> EXERCISE DETAILS
Find each line in the records below that contains the word "insertion", and copy it out.

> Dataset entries
-- Opening Marker --

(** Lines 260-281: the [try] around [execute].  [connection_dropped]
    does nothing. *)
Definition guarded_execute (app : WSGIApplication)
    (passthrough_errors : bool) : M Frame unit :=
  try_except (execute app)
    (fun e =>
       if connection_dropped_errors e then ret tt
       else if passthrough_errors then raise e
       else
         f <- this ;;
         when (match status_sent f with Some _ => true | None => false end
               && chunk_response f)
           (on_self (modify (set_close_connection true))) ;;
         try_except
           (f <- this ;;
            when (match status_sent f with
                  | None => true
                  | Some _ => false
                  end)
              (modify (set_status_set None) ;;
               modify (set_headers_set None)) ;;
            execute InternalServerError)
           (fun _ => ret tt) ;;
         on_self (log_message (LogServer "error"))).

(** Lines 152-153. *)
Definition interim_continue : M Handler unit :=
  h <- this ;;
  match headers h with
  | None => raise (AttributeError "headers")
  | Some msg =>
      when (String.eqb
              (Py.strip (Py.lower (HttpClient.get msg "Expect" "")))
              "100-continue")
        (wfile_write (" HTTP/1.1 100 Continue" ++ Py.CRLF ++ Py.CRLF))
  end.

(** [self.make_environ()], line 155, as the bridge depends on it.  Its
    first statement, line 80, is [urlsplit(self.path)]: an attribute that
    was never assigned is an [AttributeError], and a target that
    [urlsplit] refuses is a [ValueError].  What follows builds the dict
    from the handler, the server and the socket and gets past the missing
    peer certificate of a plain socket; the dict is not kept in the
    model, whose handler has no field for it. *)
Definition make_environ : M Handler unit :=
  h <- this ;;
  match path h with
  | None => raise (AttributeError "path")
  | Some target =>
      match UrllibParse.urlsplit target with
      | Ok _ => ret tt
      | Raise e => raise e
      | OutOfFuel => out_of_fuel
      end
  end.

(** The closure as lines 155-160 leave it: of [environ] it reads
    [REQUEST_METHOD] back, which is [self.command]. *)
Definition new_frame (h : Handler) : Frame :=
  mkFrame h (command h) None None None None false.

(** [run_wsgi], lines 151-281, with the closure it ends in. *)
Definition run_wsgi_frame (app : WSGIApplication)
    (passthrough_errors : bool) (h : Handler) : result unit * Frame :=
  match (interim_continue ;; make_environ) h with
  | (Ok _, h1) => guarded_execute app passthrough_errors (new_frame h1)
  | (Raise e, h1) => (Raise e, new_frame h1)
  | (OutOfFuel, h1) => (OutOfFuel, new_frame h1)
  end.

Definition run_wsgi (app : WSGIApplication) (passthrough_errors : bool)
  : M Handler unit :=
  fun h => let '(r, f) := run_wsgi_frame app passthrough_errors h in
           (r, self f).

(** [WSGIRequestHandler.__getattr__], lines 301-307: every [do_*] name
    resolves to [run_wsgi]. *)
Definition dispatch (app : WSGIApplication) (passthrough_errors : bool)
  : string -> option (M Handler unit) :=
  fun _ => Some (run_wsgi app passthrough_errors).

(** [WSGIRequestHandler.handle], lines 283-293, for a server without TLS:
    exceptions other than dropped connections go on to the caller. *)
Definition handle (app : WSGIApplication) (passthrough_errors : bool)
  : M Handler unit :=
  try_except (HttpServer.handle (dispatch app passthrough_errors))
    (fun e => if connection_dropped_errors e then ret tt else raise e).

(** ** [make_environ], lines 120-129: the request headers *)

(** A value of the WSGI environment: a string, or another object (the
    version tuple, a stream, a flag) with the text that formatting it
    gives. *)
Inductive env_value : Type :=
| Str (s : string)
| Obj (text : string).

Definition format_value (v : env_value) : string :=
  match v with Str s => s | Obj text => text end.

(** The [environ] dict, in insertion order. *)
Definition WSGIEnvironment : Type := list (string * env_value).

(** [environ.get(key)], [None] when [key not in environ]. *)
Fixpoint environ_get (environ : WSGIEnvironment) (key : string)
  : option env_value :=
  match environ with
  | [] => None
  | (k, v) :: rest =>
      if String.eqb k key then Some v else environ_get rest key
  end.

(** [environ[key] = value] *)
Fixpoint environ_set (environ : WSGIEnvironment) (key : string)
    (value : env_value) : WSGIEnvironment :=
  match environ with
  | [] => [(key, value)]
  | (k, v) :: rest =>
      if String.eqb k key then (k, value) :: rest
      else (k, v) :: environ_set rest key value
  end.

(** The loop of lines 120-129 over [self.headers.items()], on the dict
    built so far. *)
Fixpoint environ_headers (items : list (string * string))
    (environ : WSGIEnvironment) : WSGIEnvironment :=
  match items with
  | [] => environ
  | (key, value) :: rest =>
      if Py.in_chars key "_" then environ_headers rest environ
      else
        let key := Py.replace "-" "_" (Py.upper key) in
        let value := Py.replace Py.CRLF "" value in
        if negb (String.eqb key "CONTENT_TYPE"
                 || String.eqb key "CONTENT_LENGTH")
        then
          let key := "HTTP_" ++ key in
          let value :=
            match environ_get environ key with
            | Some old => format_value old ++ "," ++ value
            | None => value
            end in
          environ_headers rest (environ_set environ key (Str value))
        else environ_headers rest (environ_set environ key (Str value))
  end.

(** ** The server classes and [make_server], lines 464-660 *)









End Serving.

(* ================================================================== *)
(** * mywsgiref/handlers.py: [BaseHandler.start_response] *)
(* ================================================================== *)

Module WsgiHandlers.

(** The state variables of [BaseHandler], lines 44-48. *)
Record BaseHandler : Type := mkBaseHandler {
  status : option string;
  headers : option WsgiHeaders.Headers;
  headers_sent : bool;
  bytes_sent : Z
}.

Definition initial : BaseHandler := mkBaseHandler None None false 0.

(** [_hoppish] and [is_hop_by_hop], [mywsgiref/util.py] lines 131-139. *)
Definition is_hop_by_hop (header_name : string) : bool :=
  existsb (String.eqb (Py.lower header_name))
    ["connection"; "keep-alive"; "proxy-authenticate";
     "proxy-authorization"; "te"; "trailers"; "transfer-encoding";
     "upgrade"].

-- Closing Marker --
-- Opening Marker --

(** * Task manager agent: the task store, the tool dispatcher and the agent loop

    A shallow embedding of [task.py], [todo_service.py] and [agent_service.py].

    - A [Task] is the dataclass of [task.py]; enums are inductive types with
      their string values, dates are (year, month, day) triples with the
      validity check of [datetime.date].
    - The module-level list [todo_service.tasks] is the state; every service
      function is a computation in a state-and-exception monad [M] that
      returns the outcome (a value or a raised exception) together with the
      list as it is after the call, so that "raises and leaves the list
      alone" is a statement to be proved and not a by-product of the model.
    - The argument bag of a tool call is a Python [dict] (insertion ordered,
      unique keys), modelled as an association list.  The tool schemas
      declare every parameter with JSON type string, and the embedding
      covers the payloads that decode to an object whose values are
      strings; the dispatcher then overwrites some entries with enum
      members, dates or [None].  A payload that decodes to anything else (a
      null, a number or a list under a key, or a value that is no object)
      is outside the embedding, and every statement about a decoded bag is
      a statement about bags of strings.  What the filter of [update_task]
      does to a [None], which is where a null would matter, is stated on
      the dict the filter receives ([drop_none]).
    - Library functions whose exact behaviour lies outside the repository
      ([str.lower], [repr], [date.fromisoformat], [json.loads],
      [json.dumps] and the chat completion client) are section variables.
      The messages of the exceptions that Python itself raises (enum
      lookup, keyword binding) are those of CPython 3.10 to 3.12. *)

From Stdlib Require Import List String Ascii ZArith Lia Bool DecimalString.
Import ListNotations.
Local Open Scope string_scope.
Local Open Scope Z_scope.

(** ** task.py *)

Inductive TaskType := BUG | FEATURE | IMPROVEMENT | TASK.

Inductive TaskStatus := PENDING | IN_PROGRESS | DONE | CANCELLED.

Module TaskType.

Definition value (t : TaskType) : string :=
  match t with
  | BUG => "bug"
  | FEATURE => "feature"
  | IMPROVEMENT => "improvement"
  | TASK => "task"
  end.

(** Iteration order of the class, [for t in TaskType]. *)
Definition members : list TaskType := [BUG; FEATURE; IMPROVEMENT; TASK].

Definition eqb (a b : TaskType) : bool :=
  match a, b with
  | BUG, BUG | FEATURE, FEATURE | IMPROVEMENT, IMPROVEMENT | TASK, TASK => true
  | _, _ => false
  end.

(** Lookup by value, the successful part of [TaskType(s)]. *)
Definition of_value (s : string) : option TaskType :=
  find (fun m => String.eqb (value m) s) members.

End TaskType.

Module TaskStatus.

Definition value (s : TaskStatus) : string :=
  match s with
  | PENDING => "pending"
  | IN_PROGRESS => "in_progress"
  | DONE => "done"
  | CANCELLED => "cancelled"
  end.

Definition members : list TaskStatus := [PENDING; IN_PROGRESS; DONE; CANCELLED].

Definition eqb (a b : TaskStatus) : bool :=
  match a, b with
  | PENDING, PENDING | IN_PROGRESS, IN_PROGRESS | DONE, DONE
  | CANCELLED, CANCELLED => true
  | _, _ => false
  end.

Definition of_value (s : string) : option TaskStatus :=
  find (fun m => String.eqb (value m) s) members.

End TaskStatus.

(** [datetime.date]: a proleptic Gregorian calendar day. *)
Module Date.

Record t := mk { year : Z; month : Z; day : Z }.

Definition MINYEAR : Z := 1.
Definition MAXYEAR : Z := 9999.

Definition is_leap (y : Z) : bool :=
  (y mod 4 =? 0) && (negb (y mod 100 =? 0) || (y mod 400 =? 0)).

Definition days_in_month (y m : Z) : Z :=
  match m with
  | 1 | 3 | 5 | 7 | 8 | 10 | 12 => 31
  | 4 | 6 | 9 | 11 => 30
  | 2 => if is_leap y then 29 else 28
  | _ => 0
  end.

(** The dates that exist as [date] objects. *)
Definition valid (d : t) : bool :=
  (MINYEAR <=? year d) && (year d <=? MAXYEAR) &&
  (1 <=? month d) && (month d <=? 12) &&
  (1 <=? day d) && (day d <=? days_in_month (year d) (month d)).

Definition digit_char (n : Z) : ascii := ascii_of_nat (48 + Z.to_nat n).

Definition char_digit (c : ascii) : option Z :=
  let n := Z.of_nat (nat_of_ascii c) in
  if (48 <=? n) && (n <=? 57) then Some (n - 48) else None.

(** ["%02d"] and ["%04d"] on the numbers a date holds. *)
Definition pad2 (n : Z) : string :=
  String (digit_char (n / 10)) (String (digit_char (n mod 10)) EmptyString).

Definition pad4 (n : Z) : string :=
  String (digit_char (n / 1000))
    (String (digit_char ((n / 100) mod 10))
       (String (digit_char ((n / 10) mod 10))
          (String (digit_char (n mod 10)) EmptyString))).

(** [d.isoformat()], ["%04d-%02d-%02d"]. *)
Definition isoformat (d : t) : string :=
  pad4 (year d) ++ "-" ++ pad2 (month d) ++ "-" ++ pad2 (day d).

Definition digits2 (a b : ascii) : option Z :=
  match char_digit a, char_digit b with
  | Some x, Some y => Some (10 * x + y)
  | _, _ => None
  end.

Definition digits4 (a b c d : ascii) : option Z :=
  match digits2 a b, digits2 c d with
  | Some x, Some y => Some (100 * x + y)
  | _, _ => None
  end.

-- Closing Marker --

> ANSWER BOX
(** The [environ] dict, in insertion order. *)
    - The argument bag of a tool call is a Python [dict] (insertion ordered,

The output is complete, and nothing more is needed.